(** * Verification of the [fl] Bayesian filtering library

    Three parts of the library are embedded here:
    - [state_filtering/process_model/composed_stationary_process_model.hpp]:
      the process model that stacks a list of component process models;
    - [fl/filter/gaussian/robust_gaussian_filter.hpp]: the robust wrapper
      around a Gaussian filter;
    - the sigma-point quadrature that the wrapper calls, after its
      description in the specification.

    Integers of the C++ code are [Z] with their 32-bit conversions written
    out, Eigen vectors are lists of scalars, and an Eigen range assertion
    that does not hold is an explicit [None]. The first part of the file
    holds the definitions, the second part the facts. *)

From Stdlib Require Import ZArith List Lia Bool.
From Stdlib Require Permutation.
From mathcomp Require boot order algebra.
Import ListNotations.

Open Scope Z_scope.

(* ===================================================================== *)
(** * C++ integer conversions *)
(* ===================================================================== *)

Module CInt.

Definition UINT_MODULUS : Z := 2 ^ 32.
Definition INT_MAX : Z := 2 ^ 31 - 1.
Definition INT_MIN : Z := - 2 ^ 31.

(** Conversion of an integer value to [unsigned]: reduction modulo [2^32]. *)
Definition to_unsigned (x : Z) : Z := x mod UINT_MODULUS.

(** Conversion of an [unsigned] value to [int]: the two's complement
    reading of the same 32 bits (what C++20 prescribes and earlier
    compilers do). *)
Definition to_int (x : Z) : Z := (x + 2 ^ 31) mod UINT_MODULUS - 2 ^ 31.

End CInt.

(* ===================================================================== *)
(** * Eigen dynamic column vectors *)
(* ===================================================================== *)

Module Eigen.

Section Vectors.

Context {Scalar : Type}.

Definition Vector : Type := list Scalar.

Definition rows (v : Vector) : Z := Z.of_nat (length v).

(** [Vector v(n)]: a vector of [n] coefficients whose content is left
    unspecified ([fill]); a negative size is refused. *)
Definition Vector_ctor (fill : Scalar) (n : Z) : option Vector :=
  if 0 <=? n then Some (repeat fill (Z.to_nat n)) else None.

(** [v.middleRows(startRow, n)] read: the block of [n] rows from
    [startRow]; Eigen asserts
    [startRow >= 0 && n >= 0 && startRow + n <= rows()]. *)
Definition middleRows (v : Vector) (startRow n : Z) : option Vector :=
  if (0 <=? startRow) && (0 <=? n) && (startRow + n <=? rows v)
  then Some (firstn (Z.to_nat n) (skipn (Z.to_nat startRow) v))
  else None.

(** [v.middleRows(startRow, n) = src]: the same range assertion, and a block
    cannot be resized, so [src] must have exactly [n] rows. *)
Definition assign_middleRows (v : Vector) (startRow n : Z) (src : Vector)
  : option Vector :=
  if (0 <=? startRow) && (0 <=? n) && (startRow + n <=? rows v)
     && (rows src =? n)
  then Some (firstn (Z.to_nat startRow) v ++ src
             ++ skipn (Z.to_nat (startRow + n)) v)
  else None.

End Vectors.

End Eigen.
(** X5. One call on its own: from a page with no timer pending, a section that
    is there is highlighted at once, still highlighted [d] ms later for
    every [d] below 1000, and no longer from 1000 ms on. *)
Theorem highlight_lasts_one_second
    (w : World) (elementId : string) (cl : list string) (d : N) :
  document w !! elementId = Some cl →
  timers w = [] →
  let w1 := dispatch (jumpAndHighlight elementId) w in
  highlighted w1 elementId = true
  ∧ scrolled w1 = scrolled w ++ [elementId]
  ∧ highlighted (step w1 (TimePasses d)) elementId = (d <? 1000)%N.
Proof.
  intros Hdoc Htim w1.
  eassert (H1 : w1 = _).
  { subst w1. unfold dispatch. rewrite (jumpAndHighlight_run _ cl _ Hdoc), Htim.
    reflexivity. }
  clearbody w1. subst w1.
  split; [| split; [reflexivity |]].
  { apply highlighted_iff. cbn [document]. rewrite lookup_alter_eq, Hdoc. cbn.
    apply classList_add_elem. }
  match goal with
  | |- context [step ?w1 _] => destruct (step_time_passes w1 d) as (_ & _ & Hd)
  end.
  unfold highlighted, classList. rewrite Hd. cbn [clock timers document app].
  destruct (N.ltb_spec d 1000) as [Hlt | Hge].
  - rewrite (filter_cons_False (fun t => is_due (clock w + d) t = true))
      by (unfold is_due; cbn [due]; rewrite not_true_iff_false; apply N.leb_gt; lia).
    rewrite filter_nil. unfold remove_highlights. cbn [foldl].
    rewrite lookup_alter_eq, Hdoc. cbn.
    apply bool_decide_eq_true_2, classList_add_elem.
  - rewrite (filter_cons_True (fun t => is_due (clock w + d) t = true))
      by (unfold is_due; cbn [due]; apply N.leb_le; lia).
    rewrite filter_nil. unfold remove_highlights. cbn [foldl callback].
    rewrite !lookup_alter_eq, Hdoc. cbn.
    apply bool_decide_eq_false_2, classList_remove_not_elem.
Qed.

Lemma highlight_lasts_one_second_witness :
  let w1 := dispatch (jumpAndHighlight "contatti") initial in
  highlighted (step w1 (TimePasses 999)) "contatti" = true
  ∧ highlighted (step w1 (TimePasses 1000)) "contatti" = false.
Proof.
  cbv zeta. split.
  - exact (proj2 (proj2 (highlight_lasts_one_second initial "contatti" _ 999
                           eq_refl eq_refl))).
  - exact (proj2 (proj2 (highlight_lasts_one_second initial "contatti" _ 1000
                           eq_refl eq_refl))).
Defined.

(** ** The submissions over a whole session *)

(** What the settling of a promise in flight does, in one equation. *)
Lemma step_settle (w : World) (n : nat) (k : Continuation) (r : FetchResult) :
  pending w !! n = Some k →
  step w (FetchSettles n r)
  = match k with
    | AfterContactFetch => with_pending (delete n) w
    | AfterFakeDoorFetch =>
        with_ui (fun c =>
          {| open := open c; clickedProduct := clickedProduct c;
             submitting := false;
             submitMsg := if is_failure r then None else Some grazie |})
          (with_pending (delete n) w)
    | AfterModalFetch p =>
        with_ui (fun c =>
          {| open := open c; clickedProduct := clickedProduct c;
             submitting := false;
             submitMsg := if is_failure r then None else Some perfetto |})
          (with_location_href
             (fun l => if is_failure r then l ++ [fallback_link p] else l)
             (with_pending (delete n) w))
    end.
Proof.
  intros Hk. cbn [step]. rewrite Hk. unfold dispatch.
  destruct k as [| p |]; cbn [resume].
  - destruct (is_failure r) eqn:E;
      [rewrite handleFakeDoor_resume_failure by exact E
      | rewrite handleFakeDoor_resume_delivered by exact E]; reflexivity.
  - destruct (is_failure r) eqn:E;
      [rewrite modalOnSubmit_resume_failure by exact E
      | rewrite modalOnSubmit_resume_delivered by exact E]; reflexivity.
  - rewrite contactOnSubmit_resume_run. reflexivity.
Qed.

Lemma step_settle_none (w : World) (n : nat) (r : FetchResult) :
  pending w !! n = None → step w (FetchSettles n r) = w.
Proof. intros Hk. cbn [step]. rewrite Hk. reflexivity. Qed.

Lemma step_scrivici_frame (w : World) :
  ui (step w ClickScrivici) = ui w
  ∧ network (step w ClickScrivici) = network w
  ∧ pending (step w ClickScrivici) = pending w
  ∧ alerts (step w ClickScrivici) = alerts w
  ∧ location_href (step w ClickScrivici) = location_href w
  ∧ form_resets (step w ClickScrivici) = form_resets w.
Proof.
  cbn [step]. unfold dispatch, jumpAndHighlight.
  destruct (document w !! "contatti"); repeat split.
Qed.

Lemma step_time_frame (w : World) (dt : N) :
  ui (step w (TimePasses dt)) = ui w
  ∧ network (step w (TimePasses dt)) = network w
  ∧ pending (step w (TimePasses dt)) = pending w
  ∧ alerts (step w (TimePasses dt)) = alerts w
  ∧ location_href (step w (TimePasses dt)) = location_href w
  ∧ form_resets (step w (TimePasses dt)) = form_resets w.
Proof.
  destruct (fire_timers_frame (with_clock (fun c => (c + dt)%N) w))
    as (H1 & H2 & H3 & H4 & H5 & H6 & _).
  cbn [step]. rewrite H1, H2, H3, H4, H5, H6. repeat split.
Qed.

(** One step on the state of the submission: it was at most touched by a
    click on a product, a submission of the modal form that is not
    disabled, or the settling of one of their promises. *)
Lemma step_pending_in_log (w : World) (ev : Event) :
  pending_in_log w → pending_in_log (step w ev).
Proof.
  unfold pending_in_log. intros Hw n.
  destruct ev as [i now | | fd now | fd now | | promise r | dt].
  - cbn [step]. destruct (products !! i) as [p |]; [| apply Hw].
    unfold dispatch. rewrite handleFakeDoor_run. cbn [pending network].
    rewrite length_app. cbn [length]. intros H.
    destruct (decide (length (network w) = n)) as [<- | Hne]; [lia |].
    rewrite lookup_insert_ne in H by exact Hne. apply Hw in H. lia.
  - cbn [step]. destruct (modal_rendered (ui w)); apply Hw.
  - cbn [step]. destruct (modal_rendered (ui w)) as [p |]; [| apply Hw].
    destruct (submitting (ui w)); [apply Hw |].
    unfold dispatch. rewrite modalOnSubmit_run. cbn [pending network].
    rewrite length_app. cbn [length]. intros H.
    destruct (decide (length (network w) = n)) as [<- | Hne]; [lia |].
    rewrite lookup_insert_ne in H by exact Hne. apply Hw in H. lia.
  - cbn [step]. unfold dispatch. rewrite contactOnSubmit_run. cbn [pending network].
    rewrite length_app. cbn [length]. intros H.
    destruct (decide (length (network w) = n)) as [<- | Hne]; [lia |].
    rewrite lookup_insert_ne in H by exact Hne. apply Hw in H. lia.
  - destruct (step_scrivici_frame w) as (_ & -> & -> & _). apply Hw.
  - destruct (pending w !! promise) as [k |] eqn:E;
      [| rewrite (step_settle_none w promise r E); apply Hw].
    rewrite (step_settle w promise k r E).
    destruct k; cbn [pending network with_ui with_pending with_location_href];
      intros H; apply Hw;
      (destruct (decide (promise = n)) as [-> | Hne];
       [rewrite lookup_delete_eq in H; destruct H as [? [=]]
       | rewrite lookup_delete_ne in H by exact Hne; exact H]).
  - destruct (step_time_frame w dt) as (_ & -> & -> & _). apply Hw.
Qed.

Lemma step_no_message_while_submitting (w : World) (ev : Event) :
  (submitting (ui w) = true → submitMsg (ui w) = None) →
  submitting (ui (step w ev)) = true → submitMsg (ui (step w ev)) = None.
Proof.
  intros Hw.
  destruct ev as [i now | | fd now | fd now | | promise r | dt].
  - cbn [step]. destruct (products !! i) as [p |]; [| exact Hw].
    unfold dispatch. rewrite handleFakeDoor_run. reflexivity.
  - cbn [step]. destruct (modal_rendered (ui w)); exact Hw.
  - cbn [step]. destruct (modal_rendered (ui w)) as [p |]; [| exact Hw].
    destruct (submitting (ui w)) eqn:Es; [intros _; exact (Hw eq_refl) |].
    unfold dispatch. rewrite modalOnSubmit_run. reflexivity.
  - cbn [step]. unfold dispatch. rewrite contactOnSubmit_run. exact Hw.
  - destruct (step_scrivici_frame w) as (-> & _). exact Hw.
  - destruct (pending w !! promise) as [k |] eqn:E;
      [| rewrite (step_settle_none w promise r E); exact Hw].
    rewrite (step_settle w promise k r E).
    destruct k; cbn; [discriminate | discriminate | exact Hw].
  - destruct (step_time_frame w dt) as (-> & _). exact Hw.
Qed.
(** C2.  With [sort_by] equal to [gaps_count] or [gaps_minutes] the list
    returned by [filter_combinations] is in ascending order of that metric
    whatever [sort_order] says (asc, desc, anything else, or absent): it
    is the filtered list, rearranged so that lower values come first.
    The call returns whenever the time strings involved convert (such a
    string is ASCII text, see [parses_ascii] below); without time bounds
    no string is converted and the call returns for every list. *)
Theorem C2_gaps_sort_is_always_ascending combinations f metric :
  (ScheduleService.sort_by f = Some (Some "gaps_count") ∧
   metric = HorarioCombination.gaps_count) ∨
  (ScheduleService.sort_by f = Some (Some "gaps_minutes") ∧
   metric = HorarioCombination.gaps_minutes) →
  (wf_filters f → Forall wf_combination combinations →
   is_Some (ScheduleService.filter_combinations combinations f)) ∧
  (∀ r, ScheduleService.filter_combinations combinations f = Some r →
     StronglySorted (λ a b, (metric a ≤ metric b)%Z) r ∧
     ∃ filtered, ScheduleService.apply_filters combinations f = Some filtered ∧
                 r ≡ₚ filtered) ∧
  (ScheduleService.earliest_start f = None → ScheduleService.latest_end f = None →
   ∃ r, ScheduleService.filter_combinations combinations f = Some r ∧
        StronglySorted (λ a b, (metric a ≤ metric b)%Z) r ∧
        r ≡ₚ ScheduleService.apply_numeric_filters combinations f).
Proof.
  intros Hsort.
  assert (Hsorted : ∀ r, ScheduleService.filter_combinations combinations f = Some r →
     StronglySorted (λ a b, (metric a ≤ metric b)%Z) r ∧
     ∃ filtered, ScheduleService.apply_filters combinations f = Some filtered ∧
                 r ≡ₚ filtered); [|split; [|split; [exact Hsorted|]]];
    unfold ScheduleService.filter_combinations in *.
  3: { intros He Hl.
    assert (Hap : ScheduleService.apply_filters combinations f
                  = Some (ScheduleService.apply_numeric_filters combinations f)).
    { unfold ScheduleService.apply_filters, ScheduleService.apply_earliest_start,
        ScheduleService.apply_latest_end. by rewrite He, Hl. }
    assert (Htot : is_Some (filtered ← ScheduleService.apply_filters combinations f;
       let sort_by := default (Some "free_days") (ScheduleService.sort_by f) in
       let sort_order := default (Some "desc") (ScheduleService.sort_order f) in
       let reverse := bool_decide (sort_order = Some "desc") in
       match sort_by ≫= ScheduleService.sort_key_map with
       | Some key =>
           let reverse :=
             if bool_decide (sort_by = Some "gaps_count")
                || bool_decide (sort_by = Some "gaps_minutes")
             then bool_decide (sort_order = Some "asc")
             else reverse in
           Py.sorted_m Z.ltb (key reverse) reverse filtered
       | None => Some filtered
       end)).
    { rewrite Hap. simpl.
      destruct Hsort as [[-> ->]|[-> ->]]; simpl; apply sorted_m_total; by eexists. }
    destruct Htot as [r Hr]. exists r. split; [exact Hr|].
    destruct (Hsorted r Hr) as (Hs & filtered & Hf & Hperm).
    split; [exact Hs|]. rewrite Hap in Hf. by injection Hf as <-. }
  2: { intros Hf Hc. destruct (apply_filters_total combinations f Hf Hc) as [l ->]. simpl.
    destruct Hsort as [[-> ->]|[-> ->]]; simpl; apply sorted_m_total; by eexists. }
  - intros r. destruct (ScheduleService.apply_filters combinations f) as [l|];
      simpl; [|done].
    intros Hr. split; [|exists l; split; [done|]].
    + destruct Hsort as [[Hs ->]|[Hs ->]]; rewrite Hs in Hr; simpl in Hr;
        case_bool_decide;
        first [by eapply sorted_m_negated_reverse | by eapply sorted_m_ascending].
    + destruct Hsort as [[Hs ->]|[Hs ->]]; rewrite Hs in Hr; simpl in Hr;
        by eapply sorted_m_perm.
Qed.

Lemma C2_witness :
  (λ l : list HorarioCombination.t, HorarioCombination.id <$> l) <$>
    ScheduleService.filter_combinations FilterSamples.combos (FilterSamples.by_gaps "desc")
  = Some ["y"; "w"; "z"; "x"] ∧
  ∃ r, ScheduleService.filter_combinations FilterSamples.combos
         (FilterSamples.by_gaps "desc") = Some r ∧
       StronglySorted (λ a b, (HorarioCombination.gaps_count a
                               ≤ HorarioCombination.gaps_count b)%Z) r.
Proof.
  split; [reflexivity|].
  destruct (C2_gaps_sort_is_always_ascending FilterSamples.combos
              (FilterSamples.by_gaps "desc") HorarioCombination.gaps_count)
    as (Htotal & Hsorted & _).
  - left. split; reflexivity.
  - destruct Htotal as [r Hr].
    + split; intros s Hs; discriminate Hs.
    + repeat constructor; by eexists.
    + exists r. split; [exact Hr|]. exact (proj1 (Hsorted r Hr)).
Defined.

(** The two requests give the same list on the sample. *)
Example gaps_sort_asc_desc_agree :
  ScheduleService.filter_combinations FilterSamples.combos (FilterSamples.by_gaps "asc")
  = ScheduleService.filter_combinations FilterSamples.combos (FilterSamples.by_gaps "desc").
Proof. reflexivity. Qed.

### TASK TO CARRY OUT
Check the data for the word "Event" and pull out the lines that have it.

### SOLUTION TO THE PROBLEM
Lemma step_pending_in_log (w : World) (ev : Event) :
Lemma step_no_message_while_submitting (w : World) (ev : Event) :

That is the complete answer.